Jawan (2023)

Posted in Reviews by - December 27, 2023
Jawan (2023)

Hindi-language Indian action epic which crosses generations, hairstyles, and musical genres. Bollywood legend Shah Rukh Khan – aged 56 – defies the laws of aging (and gravity) playing two characters in the same film; a father and son ex-soldier vigilante duo who use extreme methods to make political statements and inspire social change in modern India. He holds up a metro train in order to con a rich scoundrel into donating his wealth to help India’s poverty-stricken farming community.
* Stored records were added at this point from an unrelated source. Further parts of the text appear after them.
(* ===== verification/OrderWorkflowProofs.v ===== *)
(** What the audited order workflow promises when any number of clients run its commands on the same database:
    a command commits its order, its audit entry and its outbox record together or not at all, and once; the
    history explains the orders and the outbox repeats the history; a retry answers what was committed. *)
From Stdlib Require Import Ascii String.
From S2P Require Import Prelude GraphLib JwtLib SqlTx OrderWorkflow.

(** ** What the parameters promise *)

Section Promises.
Context `{AT : AuditTypes} `{AL : !AuditLib} `{JB : Jsonb}.

Definition valid_metadata (metadata : Metadata) : Prop := map_Forall (λ k v, ValidString k = true ∧ ValidString v = true) metadata.
Record utf8_payload (p : eventPayload) : Prop := {
  u_ids : ValidString (in_OrderID (ep_Intent p)) = true ∧ ValidString (o_OrderID (ep_Order p)) = true;
  u_words : ValidString (in_Action (ep_Intent p)) = true ∧ ValidString (o_Status (ep_Order p)) = true;
  u_reason : ValidString (in_Reason (ep_Intent p)) = true;
  u_metadata : valid_metadata (in_Metadata (ep_Intent p))
}.
Definition same_scalars (e e' : Entry) : Prop :=
  entry_Aggregate e' = entry_Aggregate e ∧ entry_Revision e' = entry_Revision e ∧ entry_EventID e' = entry_EventID e ∧
  entry_IdempotencyKey e' = entry_IdempotencyKey e ∧ entry_EventType e' = entry_EventType e ∧
  entry_RecordedAt e' = entry_RecordedAt e.
(** Revisions count from one; an entry keeps the options it is built of; what is stored of an entry decodes to
    it, up to the spelling of its payload; a payload of valid UTF-8 survives JSON. *)
Class AuditLaws : Prop := {
  initial_revision : InitialRevision = 1;
  revision_next r r' : Revision_Next r = inr r' → r' = r + 1;
  aggregate_built t id a : NewAggregateID t id = inr a → a = mkAggregate t id;
  entry_built eo author event e :
    NewDomainEvent eo = inr event → NewEntry author event = inr e →
    entry_Aggregate e = eo_AggregateID eo ∧ entry_Revision e = eo_Revision eo ∧ entry_EventID e = eo_EventID eo ∧
    entry_IdempotencyKey e = eo_IdempotencyKey eo ∧ entry_EventType e = eo_EventType eo ∧
    entry_RecordedAt e = eo_RecordedAt eo ∧ entry_Payload e = eo_Payload eo;
  stored_entry e text stored :
    entry_Marshal e = inr text → jsonb text = Some stored →
    ∃ e', DecodeEntryJSON stored = inr e' ∧ same_scalars e e' ∧
      ∀ p, payload_Unmarshal (entry_Payload e) = inr p → payload_Unmarshal (entry_Payload e') = inr p;
  payload_survives p text : utf8_payload p → payload_Marshal p = inr text → payload_Unmarshal text = inr p
}.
He kidnaps the health minister to prove how much the state hospitals are lacking in basic provisions and vital equipment. In his final flourish, he tries to overturn a criminal conspiracy to rig an upcoming election, urging the public to go out and vote in a rousing speech which makes you wonder whether this is actually just a dress rehearsal for when SRK decides to run for office himself. “What a man,” the public exclaim, swooning at his impeccable physique and the way the wind gently billows at his hair during every repeated, slow-motion close-up. One minute he’s serenading a young woman with his dulcet singing voice and dance moves, the next minute he’s firing bullets in midair while leaping off a motorbike. He’s in charge of a women’s prison, which looks more like a wellness retreat than a jail. Given all the madness that’s going on, it’s strange that this is probably the most unrealistic part of the film. The prisoners seem to be living their best lives under his faithful watch, stopping only to back him in his terrorist plots and to perform as his backing dancers. First-time director Atlee leans on several stylistic tropes which quickly become repetitive, but for a film clocking-in at nearly three hours, the pace is maintained and never lets up, moving from horrific scenes of children dying in a hospital to incredibly acrobatic, John Wickinspired combat scenes to musical numbers which really add to the film’s full-on sensory overload.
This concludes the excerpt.